Foto: APA / Georg Hochmuth

Wien - Hallo, Shitstorm! Vielleicht wäre es nach einem Jahr unter der Regentschaft Conchita Wursts und dem von ihr eingeforderten Begriff der Toleranz jetzt einmal Zeit, auf eines hinzuweisen: Toleranz leitet sich vom lateinischen Wort für "erdulden" ab. Erdulden bedeutet, dass etwas unangenehm ist. Weil wir aber nicht Nein sagen können oder zu feig sind, um uns zu beschweren, ziehen wir den Kopf ein und sitzen es aus, denken uns aber unseren Teil. In der Philosophie existiert dafür die Unterform der "repressiven Toleranz". Ich halte es eh aus, wie du bist, aber eine Watsche würde dir auch guttun.
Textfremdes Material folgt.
(** X6. When a rule accepted by the normalizer is unified with its
    arguments, the i-th typing entry ['c x'] and the i-th argument [e]
    agree on the typecode, [e] being ['c'] followed by the tokens [toks],
    and the substitution binds [x] to the expression whose tokens are
    [toks]. *)
Theorem unify_bindings (self : FormalSystem) (rule rule' : proposition)
    (args : list string) (trace trace' : list trace_line)
    (subs : gmap string string) :
  _check_ self rule = inr rule' →
  unify rule args trace = inr (subs, trace') →
  ∀ i k v e,
    prop_t rule !! i = Some (k, v) → args !! i = Some e →
    ∃ c x toks,
      split v = [c; x] ∧ split e = c :: toks
      ∧ subs !! x = Some (join " " toks)
      ∧ split (join " " toks) = toks.
Proof.
  intros Hc Hu i k v e Hkv He.
  destruct (unify_inv _ _ _ _ _ _ _ Hc Hu i k v e Hkv He)
    as (c & x & toks & Hs & Hse & Hb).
  exists c, x, toks. split_and!; [done..|].
  apply (split_join_tokens e). intros t Ht. rewrite Hse. by right.
Qed.

(** X18. For a rule accepted by the normalizer and at least as many
    arguments as the rule has typing entries, the type unification succeeds
    exactly when every typing argument starts with the typecode of its
    typing entry. *)
Theorem unify_succeeds_iff (self : FormalSystem) (rule rule' : proposition)
    (args : list string) (trace : list trace_line) :
  _check_ self rule = inr rule' →
  length (prop_t rule) ≤ length args →
  (∃ subs trace', unify rule args trace = inr (subs, trace'))
  ↔ ∀ i k v e,
      prop_t rule !! i = Some (k, v) → args !! i = Some e →
      ∃ c x toks, split v = [c; x] ∧ split e = c :: toks.
Proof.
  intros Hc Hlen. split.
  - intros (subs & trace' & Hu) i k v e Hkv He.
    destruct (unify_inv _ _ _ _ _ _ _ Hc Hu i k v e Hkv He)
      as (c & x & toks & Hs & Hse & _).
    by exists c, x, toks.
  - intros Hagree. unfold unify. apply unify_fold_ok.
    apply check_inv in Hc as (nn & vs & _ & _ & Hndk & _).
    apply Forall_forall. intros [lbl expr] Hin.
    apply list_elem_of_lookup_1 in Hin as [i Hi].
    apply lookup_zip_with_Some in Hi as (? & ? & ? & Hk & He).
    simplify_eq. unfold keys in Hk. rewrite list_lookup_fmap in Hk.
    apply fmap_Some in Hk as ([k v] & Hkv & ->).
    apply lookup_take_Some in He as [He _].
    destruct (Hagree _ _ _ _ Hkv He) as (c & x & toks & Hs & Hse).
    exists v, c, x, toks. simpl. split_and!; [|done..].
    apply getitem_elem; [done|]. by eapply list_elem_of_lookup_2.
Qed.

Lemma match_hyps_fold_inv (rule : proposition) (subs : gmap string string)
    (args : list string) (hk : list string) (k : nat)
    (tr0 tr : list trace_line) :
  foldM (hyp_entry rule subs args) (enumerate k hk) tr0 = inr tr →
  ∀ i h_lbl, hk !! i = Some h_lbl →
    ∃ h_pat, getitem h_lbl (prop_h rule) = inr h_pat
             ∧ args !! (k + i) = Some (substitute subs h_pat).
Proof.
  revert k tr0. induction hk as [|h hk IH]; intros k tr0 Hf i h_lbl Hi;
    [done|].
  cbn [enumerate] in Hf. rewrite foldM_cons in Hf.
  destruct (hyp_entry rule subs args tr0 (k, h)) as [e|tr1] eqn:He; [done|].
  destruct i as [|i]; simpl in Hi.
  - simplify_eq. unfold hyp_entry, index in He.
    destruct (getitem h_lbl (prop_h rule)) as [e|h_pat]; [done|].
    destruct (args !! k) as [actual|] eqn:Ha; [|done].
    case_bool_decide as Hne; [done|].
    exists h_pat. split; [done|]. by rewrite Nat.add_0_r, Ha, Hne.
  - destruct (IH _ _ Hf i h_lbl Hi) as (h_pat & Hg & Ha).
    exists h_pat. split; [done|]. by rewrite <- Nat.add_succ_comm.
Qed.

Lemma match_hyps_fold_ok (rule : proposition) (subs : gmap string string)
    (args : list string) (hk : list string) (k : nat)
    (tr0 : list trace_line) :
  (∀ i h_lbl, hk !! i = Some h_lbl →
     ∃ h_pat, getitem h_lbl (prop_h rule) = inr h_pat
              ∧ args !! (k + i) = Some (substitute subs h_pat)) →
  ∃ tr, foldM (hyp_entry rule subs args) (enumerate k hk) tr0 = inr tr.
Proof.
  revert k tr0. induction hk as [|h hk IH]; intros k tr0 Hall;
    [by eexists|].
  cbn [enumerate]. rewrite foldM_cons.
  destruct (Hall 0 h) as (h_pat & Hg & Ha); [done|].
  rewrite Nat.add_0_r in Ha. unfold hyp_entry at 1, index.
  rewrite Hg, Ha. rewrite bool_decide_eq_false_2 by (by intros ?).
  apply IH. intros i h_lbl Hi.
  destruct (Hall (S i) h_lbl) as (h_pat' & Hg' & Ha'); [done|].
  exists h_pat'. split; [done|]. by rewrite Nat.add_succ_comm.
Qed.

Lemma pop_n_app (rest args : list string) :
  pop_n (length args) (rest ++ args) = inr (reverse args, rest).
Proof.
  induction args as [|x args IH] using rev_ind.
  - simpl. by rewrite app_nil_r.
  - rewrite length_app, Nat.add_comm. simpl. rewrite app_assoc.
    unfold pop. rewrite last_snoc, removelast_last, IH.
    by rewrite reverse_snoc.
Qed.

(** X7. A rule application succeeds, leaving the stack [stack'], exactly
    when the stack holds the arguments of the rule, as many as its typing
    entries and hypotheses, above the expressions [rest], the typing
    arguments unify with the typing block and give the substitution
    [subs], no distinct entry is violated, each hypothesis argument is the
    hypothesis of the rule under [subs], and [stack'] is [rest] followed by
    the assertion of the rule under [subs]. *)
Theorem apply_rule_succeeds_iff (rule : proposition) (knd : kind)
    (idx : nat) (step : string) (stack stack' : list string)
    (trace : list trace_line) :
  (∃ trace', apply_rule rule knd idx step (stack, trace)
             = inr (stack', trace'))
  ↔ ∃ rest args subs tr,
      stack = rest ++ args
      ∧ length args = length (prop_t rule) + length (prop_h rule)
      ∧ unify rule args (trace ++ [TrApply idx knd step args])
        = inr (subs, tr)
      ∧ distinct_check rule subs = inr tt
      ∧ (∀ i h_lbl,
           keys (prop_h rule) !! i = Some h_lbl →
           ∃ h_pat, getitem h_lbl (prop_h rule) = inr h_pat
                    ∧ args !! (length (prop_t rule) + i)
                      = Some (substitute subs h_pat))
      ∧ stack' = rest ++ [substitute subs (prop_a rule)].
Proof.
  assert (length (keys (prop_t rule) ++ keys (prop_h rule))
          = length (prop_t rule) + length (prop_h rule)) as Hn.
  { rewrite length_app. unfold keys. by rewrite !length_fmap. }
  split.
  - intros [trace' H]. unfold apply_rule in H. case_match; [done|].
    destruct (pop_n _ stack) as [e|[popped rest]] eqn:Hpop; [done|].
    destruct (unify _ _ _) as [e|[subs tr1]] eqn:Hu; [done|].
    destruct (distinct_check _ _) as [e|[]] eqn:Hd; [done|].
    destruct (match_hyps _ _ _ _) as [e|tr2] eqn:Hm; [done|].
    simplify_eq. apply pop_n_inv in Hpop as [-> Hlen].
    exists rest, (reverse popped), subs, tr1. split_and!; try done.
    + by rewrite length_reverse, Hlen.
    + intros i h_lbl Hi. unfold match_hyps in Hm.
      destruct (match_hyps_fold_inv _ _ _ _ _ _ _ Hm i h_lbl Hi)
        as (h_pat & Hg & Ha).
      exists h_pat. split; [done|]. unfold keys in Ha.
      by rewrite length_fmap in Ha.
  - intros (rest & args & subs & tr & -> & Hlen & Hu & Hd & Hh & ->).
    unfold apply_rule. rewrite Hn, <- Hlen.
    rewrite (proj2 (Nat.ltb_ge _ _)) by (rewrite length_app; lia).
    rewrite pop_n_app, reverse_involutive, Hu, Hd.
    destruct (match_hyps_fold_ok rule subs args (keys (prop_h rule))
                (length (keys (prop_t rule))) tr) as [tr2 Hm].
    { intros i h_lbl Hi. unfold keys at 1. rewrite length_fmap.
      by apply Hh. }
    unfold match_hyps. rewrite Hm. by eexists.
Qed.

(** X8. A rule application fails with [StackUnderflow] exactly when the
    stack holds fewer expressions than the rule has typing entries and
    hypotheses. *)
Theorem stack_underflow_iff (rule : proposition) (knd : kind) (idx : nat)
    (step : string) (stack : list string) (trace : list trace_line) :
  apply_rule rule knd idx step (stack, trace) = inl (Raised StackUnderflow)
  ↔ length stack < length (prop_t rule) + length (prop_h rule).
Proof.
  unfold apply_rule. rewrite length_app. unfold keys. rewrite !length_fmap.
  destruct (length stack <? _) eqn:Hlt.
  - apply Nat.ltb_lt in Hlt. done.
  - apply Nat.ltb_ge in Hlt. split; [|lia].
    destruct (pop_n_ok (length (prop_t rule) + length (prop_h rule)) stack Hlt)
      as (popped & rest & ->).
    destruct (unify _ _ _) as [e1|[subs tr1]] eqn:Hu.
    { intros [= ->]. apply unify_error in Hu. revert Hu.
      rewrite !elem_of_cons, elem_of_nil. intros [?|[?|[?|[?|[]]]]]; done. }
    destruct (distinct_check _ _) as [e1|[]] eqn:Hd.
    { intros [= ->]. apply distinct_check_error in Hd. revert Hd.
      rewrite !elem_of_cons, elem_of_nil. intros [?|[?|[]]]; done. }
    destruct (match_hyps _ _ _ _) as [e1|tr2] eqn:Hm; [|done].
    intros [= ->]. apply match_hyps_error in Hm. revert Hm.
    rewrite !elem_of_cons, elem_of_nil. intros [?|[?|[?|[]]]]; done.
Qed.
Abgesehen von ihrer Rolle als Feigenblatt für eine Gesellschaft, die sich - Kurzfassung - seit den 1970er-Jahren nicht wesentlich weiterentwickelt hat, ist Conchita Wurst musikalisch gesehen Schnee von gestern. Sie ist die Grande Dame des aus dem Lied vom Phönix aus der Asche und sonst noch ganz viel Celine Dion und Titanic bestehenden Durchhalteschlagers. Dieser leitet sich historisch von Zarah Leander (Davon Geht Die Welt Nicht Unter) über Gloria Gaynor (I Will Survive) bis zu Whitney Houston (Greatest Love Of All) und Stefanie Werger ab (Stark wie ein Felsen).

Jetzt gibt es bei den diesjährigen Amadeus Awards, den wichtigsten, weil einzigen Musikpreisen des Musikstandorts Österreich, auch ein neues Lied zu hören. Es heißt Heroes. Hier wird nun statt Toleranz endlich Respekt eingefordert. Wertschätzung, Achtung, Anerkennung. Leider stammt das Lied nicht von David Bowie. Conchita Wurst bedankt sich bewegt während der zeitversetzt auf ATV übertragenen Preisverleihung für zwei Preise. Sie ist Künstlerin des Jahres. Ein starkes, einige philosophische Fragen bezüglich Gender, Gendering und Re-Gendering auftuendes Signal, keine Frage. Und sie hat mit Heroes das beste Video und mit Rise Like A Phoenix den besten Song vorzuweisen. Man darf gespannt sein, ob im österreichischen öffentlich-rechtlichen Fernsehen das Heroes-Video je vollständig zu sehen sein wird. Irgendwie gibt es nämlich außer Mei liabste Weis und Musikantenstadl keine Sendeformate für junge, fetzige Musik. Hier ist einmal mehr der Gesetzgeber gefragt!

Todesstern Ö3

Christl Stürmer bekommt heuer zum ersten Mal seit 15 Jahren keinen Preis, verleiht aber irgendeinen. Die Preisträger in Kategorien wie "Band des Jahres" (Tagtraeumer), "Uns-ist-Metal-weiß-Gott-egal" (Bloodsucking Zombies From Outer Space) oder "Electronic/Dance" (Parov Stelar, der James Last der Laptopszene) ziehen an einem vorüber wie die Namen der außerhalb der Todessterne Landesstudio Niederösterreich und Ö3 meist völlig unbekannten anderen Nominierten. Aber man ist ja für alles dankbar. Es gibt den vom IFPI Austria, dem Verband der Österreichischen Musikwirtschaft, ausgerichteten Preis immerhin. Und immerhin wird die Zeremonie zumindest auf ATV übertragen, nachdem auf dem Küniglberg schon vor Jahren eine Fachkraft die Einseridee hatte, dass heimische Popmusik im Fernsehen nichts zu suchen hat.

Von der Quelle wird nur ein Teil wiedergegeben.